Sure that to visit the place as a couple is a little strange, but the stories are not just about couples, but all kinds of relationship that came to an end. In practice it works like this: anyone can contribute with an object - anything at all - that represents the end of anything and write a short story about what happened. It is not guaranteed that your contribution will go to the permanent collection because they receive a lot, but who knows. . .

It has a bit of everything: books, guitar, shoes, dresses, a paper bouquet (from Vanessa Barbara), a checkbook for a joint account bank, suicide letter - no doubt one of the most exciting things - among others. The place is very small, but certainly worth the 5 Euros that cost per person.

The city really surprised us because it is very interesting and modern, but with that classic footprint at the same time. Many bars and cafes on every street.
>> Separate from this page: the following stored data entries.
(* ===== verification/ClientServer.v ===== *)
(** * The client against the relay

    Compositions of the client's network task and cryptographic manager with
    the relay's request handlers: registration, login, and the reconciliation
    of a signed pre-key rotation. *)
From stdpp Require Import base numbers list strings gmap.
From S2P Require Import Prelude Consts Types Primitives Keys SqlDb DbUsers DbPrekeys ServerWorld Handlers Delivery Ws CryptoStore CryptoMgr CryptoMgrInv CryptoMgrFacts CryptoMgrRecv CryptoMgrPrekeys ClientNet.
Local Open Scope Z_scope.
Local Open Scope cmp_scope.

Section Batch.
Context `{CryptoPrims}.

(** A batch that starts in range is generated, with distinct ids. *)
Lemma generated_batch start count rng :
  0 <= start -> 0 <= count -> start + count <= u32_max ->
  generate_one_time_prekeys start count rng
  = Ok ((fun i : nat => OneTimePreKey_generate (start + Z.of_nat i) (rng i)) <$> seq 0 (Z.to_nat count)).
Proof.
  intros Hs Hc Hm. unfold generate_one_time_prekeys. rewrite checked_add_fits by lia. cbn [ok_or].
  by replace (start + count - start) with count by lia.
Qed.

Lemma generated_nodup start n rng :
  NoDup (opk_key_id <$> ((fun i : nat => OneTimePreKey_generate (start + Z.of_nat i) (rng i)) <$> seq 0 n)).
Proof.
  rewrite <-list_fmap_compose. apply NoDup_fmap_2; [|apply NoDup_seq]. intros i j Hij. cbn in Hij. lia.
Qed.
End Batch.

(** ** Published pre-keys *)

Section Published.
Context `{CryptoPrims, Codecs, !CodecLaws}.

Lemma decode_uploads seen opks :
  NoDup (opk_key_id <$> opks) -> (forall k, k ∈ opks -> (opk_key_id k ∉ seen) /\ length (opk_public k) = 32%nat) ->
  decode_prekeys_from seen (otk_uploads opks) = (fun k => (opk_key_id k, opk_public k)) <$> opks.
Proof.
  revert seen. induction opks as [|k l IH]; intros seen Hn Hl; [done|].
  apply NoDup_cons in Hn as [Hk Hn]. destruct (Hl k ltac:(by left)) as [Hs H32].
  cbn -[Nat.eqb]. rewrite (bool_decide_eq_false_2 _ Hs), b64_roundtrip, H32, Nat.eqb_refl. f_equal.
  apply IH; [done|]. intros j Hj. destruct (Hl j ltac:(by right)) as [Hjs ?]. split; [|done].
  rewrite elem_of_union, elem_of_singleton. intros [E|?]; [|done]. apply Hk. rewrite <-E. by apply list_elem_of_fmap_2.
Qed.
Lemma exec_unused o d : leaves_unused i o -> unused i d -> unused i (DbTrace.exec sha256 o d).2.
Proof.
  intros Hn Hu. pose proof Hu as [Ha Hq]. destruct o; cbn [DbTrace.exec fst snd]; try frame; try done.
  - by eapply unused_same; [apply register_frame..|].
  - by eapply unused_same; [apply upload_frame..|].
  - pose proof (fetch_frame requester_id target_id now fetch_limits d) as [E1 E2].
    destruct (fetch_for_requester _ _ _ _ d). by apply (unused_same d).
  - destruct (enqueue_cases sha256 datetime_now request d)
      as [(r & E & _)|(_ & _ & _ & _ & _ & _ & _ & E)]; cbv zeta in E; rewrite E; [done|].
    specialize (Hn _ _ eq_refl). split; cbn.
    + by rewrite lookup_insert_ne.
    + rewrite fmap_app. intros [?|Hin]%elem_of_app; [done|]. case_bool_decide; [by apply elem_of_nil in Hin|].
      by apply list_elem_of_singleton in Hin as ->.
  - destruct (confirm_frame sender_id message_ids d) as (n & t & E & Hf). rewrite E. split; [|done]. cbn.
    pose proof (delete_acceptance_fold sender_id message_ids 0 (message_acceptances d)) as Hd.
    rewrite Hf in Hd. destruct Hd as (Hsub & _). by eapply lookup_weaken_None.
  - split; [done|]. cbn. rewrite delete_message_fold. by apply unused_filter.
  - split; [done|]. cbn. by apply unused_filter.
  - split; [done|]. cbn. by apply unused_filter.
Qed.
End Unused.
According to the free walking tour guide the Croats are a bit lazy and like to spend the whole day sitting, drinking coffee and goofing off.

The tour lasted over two hours and Kristina, the guide, was super friendly and could answer absolutely everything we asked, very different from Ljubljana guide (click here to learn more).

One of the most interesting parts of the tour was not about the city itself, but about the war that started after the end of Yugoslavia at the beginning of the 90s. We were in a kind of viewpoint of the city, in a very high place where you can have a privileged view of the lower part and the imposing cathedral, when she began to tell a bit of her experience during the war.

Even as a child and not understanding very well what was going on, she has the memory of hearing the sirens indicating bombing and having to rush out to the shelter in basements. She gave us the impression that the war marked quite a lot her family and it was a very exciting subject for them.

The only drawback of Zagreb has been the food. There is nothing very traditional and many restaurants serving Italian food. The only good thing is the local strukli, which is nothing more than a lasagne - Silvia loved and Cesar found it bland.

Because of that we ended up doing a very unusual thing for us: eating in a foreign restaurant. We choose one od restaurant from Sri Lanka and we got along very well. The food was great and we could still kill a little homesickness of eating rice.